When the BOD concentration of organic wastewater fluctuates greatly, even if the HRT of the first biological treatment step is controlled within the range of 0.75 to 1.5 times the standard HRT established as a standard organic wastewater, the following problems may occur . That is, when the BOD concentration of the organic wastewater decreases to 50% or less of the standard organic wastewater BOD concentration, and then returns to the standard BOD concentration again, the change of BOD to bacteria can be tracked in the first biological treatment process, The remaining BOD that cannot be decomposed in the first biological treatment step will flow into the second biological treatment step. The BOD flowing into the second biological treatment process is oxidatively decomposed in the second biological treatment process, but if the oxidative decomposition of BOD by bacteria occurs in the second biological treatment process where a large number of microscopic animals exist, the microscopic organisms escape as bacteria Predation countermeasures are known to proliferate in a way that is difficult to be preyed. In this way, the proliferated bacterial population will not be preyed on by microscopic organisms, and their decomposition depends only on self-digestion, which will reduce the effect of reducing the amount of sludge produced. the

By using a fluidized bed biological treatment process in which a carrier is added to the treatment tank as the first biological treatment process, the biofilm attached to the carrier is used as a supply source of bacteria in the first biological treatment process that decreases when the load is low, and again When the load is restored, bacteria proliferate rapidly, and the BOD removal rate in the first biological treatment process can be stabilized, so the above-mentioned problems caused by fluctuations in the BOD concentration of organic wastewater can be solved. the

Preferred embodiments of the biological treatment methods of organic wastewater according to aspects 8 and 9 will be described in detail below with reference to the accompanying drawings. the

20 to 23 are flowcharts showing preferred embodiments of the biological treatment method of organic waste water according to the eighth and ninth aspects.
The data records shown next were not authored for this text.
(** * Further properties: the bounds and the configuration *)

(** The bound [parseBound] returns is the fallback, for a missing or blank
    value, or the floor of a finite number that is not negative. *)
Lemma parseBound_inr trim StringToNumber ObjectToNumber value fallback n :
  parseBound trim StringToNumber ObjectToNumber value fallback = inr n →
  n = fallback ∨
  ∃ v q, value = Some v ∧ StringToNumber v = Finite q ∧
         Qle_bool 0 q = true ∧ n = Qfloor q ∧ (0 ≤ n)%Z.
Proof.
  unfold parseBound. destruct value as [v|]; [|intros [= <-]; by left].
  destruct (String.eqb (trim v) EmptyString); [intros [= <-]; by left|].
  simpl. destruct (StringToNumber v) as [|negative|q] eqn:Hnum; simpl; try done.
  destruct (Qle_bool 0 q) eqn:Hq; simpl; [|done].
  intros [= <-]. right. exists v, q. repeat split; try done.
  apply Qle_bool_iff in Hq. apply Qfloor_resp_le in Hq. exact Hq.
Qed.

Lemma parseBound_inl trim StringToNumber ObjectToNumber value fallback message :
  parseBound trim StringToNumber ObjectToNumber value fallback = inl message →
  message = "Invalid numeric parameter".
Proof.
  unfold parseBound. destruct value as [v|]; [|done].
  destruct (String.eqb (trim v) EmptyString); [done|].
  by destruct (negb _ || _); intros [= <-].
Qed.

Lemma parseBound_blank trim StringToNumber ObjectToNumber value fallback :
  String.eqb (trim value) EmptyString = true →
  parseBound trim StringToNumber ObjectToNumber (Some value) fallback
  = parseBound trim StringToNumber ObjectToNumber None fallback.
Proof. intros Hblank. unfold parseBound. by rewrite Hblank. Qed.

Section ValidationProperties.

Variable trim : string -> string.
Variable StringToNumber : string -> jsnum.
Variable ObjectToNumber : JsVal -> jsnum.
Variable World : Type.
Variable fetchSearch : World -> Url -> Fetched SearchData * World.
Variable fetchChannels : World -> Url -> Fetched ChannelsData * World.
Variable upsert :
  World -> SupabaseClient -> string -> Rows -> string -> option string * World.

Local Abbreviation parseBound := (parseBound trim StringToNumber ObjectToNumber).
Local Abbreviation validateBounds := (validateBounds trim StringToNumber ObjectToNumber).
Local Abbreviation GET :=
  (GET trim StringToNumber ObjectToNumber World fetchSearch fetchChannels upsert).

(** X1: a bound that [parseBound] returns is never negative when its fallback
    is not: it is the fallback itself, or the floor of the finite,
    non-negative number the parameter denotes; and the only error
    [parseBound] throws is "Invalid numeric parameter". *)
Theorem parseBound_never_negative :
  ∀ (value : option string) (fallback : Z),
    (0 ≤ fallback)%Z →
    (∀ n, parseBound value fallback = inr n →
          (0 ≤ n)%Z ∧
          (n = fallback ∨
           ∃ v q, value = Some v ∧ StringToNumber v = Finite q ∧ n = Qfloor q)) ∧
    (∀ message, parseBound value fallback = inl message →
                message = "Invalid numeric parameter").
Proof.
  intros value fallback Hfallback. split.
  - intros n Hn. apply parseBound_inr in Hn as [->|(v & q & -> & Hq & _ & -> & Hpos)].
    + split; [done | by left].
    + split; [done | right; by exists v, q].
  - apply parseBound_inl.
Qed.

(** What the validation answers when it rejects. *)
Lemma validateBounds_inl request response :
  validateBounds request = inl response →
  ∃ message,
    response = json (errorBody message) 400 ∧
    (message = "Invalid numeric parameter" ∨
     message = "minSubscribers must be less than or equal to 10000" ∨
     message = "minSubscribers must be less than or equal to maxSubscribers").
Proof.
  unfold ChannelDiscovery.validateBounds.
  destruct (parseBound (get_minSubscribers request) 0%Z) as [m1|lower] eqn:Hmin.
  { intros [= <-]. apply parseBound_inl in Hmin as ->. eauto. }
  destruct (parseBound (get_maxSubscribers request) MAX_ALLOWED_SUBSCRIBERS)
    as [m2|upper] eqn:Hmax.
  { intros [= <-]. apply parseBound_inl in Hmax as ->. eauto. }
  destruct (MAX_ALLOWED_SUBSCRIBERS <? lower)%Z.
  { intros [= <-]. eexists. split; [reflexivity|]. right. by left. }
  destruct (_ <? lower)%Z; [|done].
  intros [= <-]. eexists. split; [reflexivity|]. right. by right.
Qed.

(** X2: the bounds the validation lets through are ordered and within the
    range: 0 <= minSubscribers <= maxSubscribers <= 10000. *)
Theorem validated_bounds_are_ordered :
  ∀ (request : Query) (minSubscribers maxSubscribers : Z),
    validateBounds request = inr (minSubscribers, maxSubscribers) →
    (0 ≤ minSubscribers)%Z ∧ (minSubscribers ≤ maxSubscribers)%Z ∧
    (maxSubscribers ≤ 10000)%Z.
Proof.
  intros request lo hi. unfold ChannelDiscovery.validateBounds.
  destruct (parseBound (get_minSubscribers request) 0%Z) as [m1|lower] eqn:Hmin;
    [done|].
  destruct (parseBound (get_maxSubscribers request) MAX_ALLOWED_SUBSCRIBERS)
    as [m2|upper] eqn:Hmax; [done|].
  unfold MAX_ALLOWED_SUBSCRIBERS in *.
  destruct (10000 <? lower)%Z eqn:H1; [done|].
  apply Z.ltb_ge in H1.
  assert (Hlower : (0 ≤ lower)%Z).
  { apply parseBound_inr in Hmin as [->|(_ & _ & _ & _ & _ & _ & Hpos)]; [lia|done]. }
  destruct (10000 <? upper)%Z eqn:H2.
  - destruct (10000 <? lower)%Z; [done|]. intros [= <- <-]. lia.
  - apply Z.ltb_ge in H2. destruct (upper <? lower)%Z eqn:H3; [done|].
    apply Z.ltb_ge in H3. intros [= <- <-]. lia.
Qed.

(** X3: a request the validation rejects is answered with a 400 and one of the
    three validation messages, before anything else is looked at: whatever the
    configuration, no outbound call is made and the world is left as it was. *)
Theorem rejected_request_reaches_nothing :
  ∀ (fuel : nat) (request : Query) (env : Env) (w : World) (response : NextResponse),
    validateBounds request = inl response →
    GET fuel request env w = (Returned response, [], w) ∧
    res_status response = 400 ∧
    ∃ message,
      res_body response = errorBody message ∧
      (message = "Invalid numeric parameter" ∨
       message = "minSubscribers must be less than or equal to 10000" ∨
       message = "minSubscribers must be less than or equal to maxSubscribers").
Proof.
  intros fuel request env w response Hreject.
  split; [unfold ChannelDiscovery.GET; by rewrite Hreject|].
  apply validateBounds_inl in Hreject as (message & -> & Hmessage).
  split; [done|]. by exists message.
Qed.

(** X4: with both parameters parsed and the lower one at most 10000, a lower
    bound above the upper bound (the upper bound taken after its clamping to
    10000) is answered with a 400 that says so, and no outbound call. *)
Theorem inverted_bounds_are_rejected :
  ∀ (fuel : nat) (request : Query) (env : Env) (w : World) (lower upper : Z),
    parseBound (get_minSubscribers request) 0%Z = inr lower →
    parseBound (get_maxSubscribers request) MAX_ALLOWED_SUBSCRIBERS = inr upper →
    (lower ≤ 10000)%Z →
    (upper `min` 10000 < lower)%Z →
    GET fuel request env w
    = (Returned
         (json (errorBody "minSubscribers must be less than or equal to maxSubscribers")
               400),
       [], w).
Proof.
  intros fuel request env w lower upper Hmin Hmax Hle Hlt.
  unfold ChannelDiscovery.GET, ChannelDiscovery.validateBounds.
  rewrite Hmin, Hmax. unfold MAX_ALLOWED_SUBSCRIBERS.
  assert (H1 : (10000 <? lower)%Z = false) by (apply Z.ltb_ge; lia).
  rewrite H1.
  destruct (10000 <? upper)%Z eqn:H2.
  - apply Z.ltb_lt in H2. rewrite Z.min_r in Hlt by lia. lia.
  - apply Z.ltb_ge in H2. rewrite Z.min_l in Hlt by lia.
    apply Z.ltb_lt in Hlt. by rewrite Hlt.
Qed.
In Figures 20-23, 1 is the first biological treatment tank, 2 is the second biological treatment tank, 3 is the sedimentation tank, 54 is the flow meter, 55 is the regulating tank, 55A is the raw water storage tank, 55B is the treatment water tank, 56 57 is a pump for water level regulation, 58 is a screen for carrier separation, and 59 is a carrier. the

In any method, the raw water (organic drainage) is first introduced into the first biological treatment tank (dispersion bacteria tank) 1, and the BOD (organic component) is more than 70%, preferably 80% or more, more preferably 90% or more Oxidative decomposition by non-agglutinative bacteria. The pH of the first biological treatment tank 1 is controlled to be 6 or more, preferably pH 6-8. The BOD volume load in the first biological treatment tank 1 is more than 1 kg/m ³ /d, for example, 1 to 20 kg/m ³ /d, and the HRT (raw water residence time) is less than 24 hours, for example, in the range of 0.5 to 24 hours. In the range of 0.75 to 1.5 times the standard HRT set in advance by the method described later, it is preferable to obtain treated water in which non-aggregative bacteria dominate, and by shortening the HRT, it is possible to treat wastewater with a low BOD concentration at a high load.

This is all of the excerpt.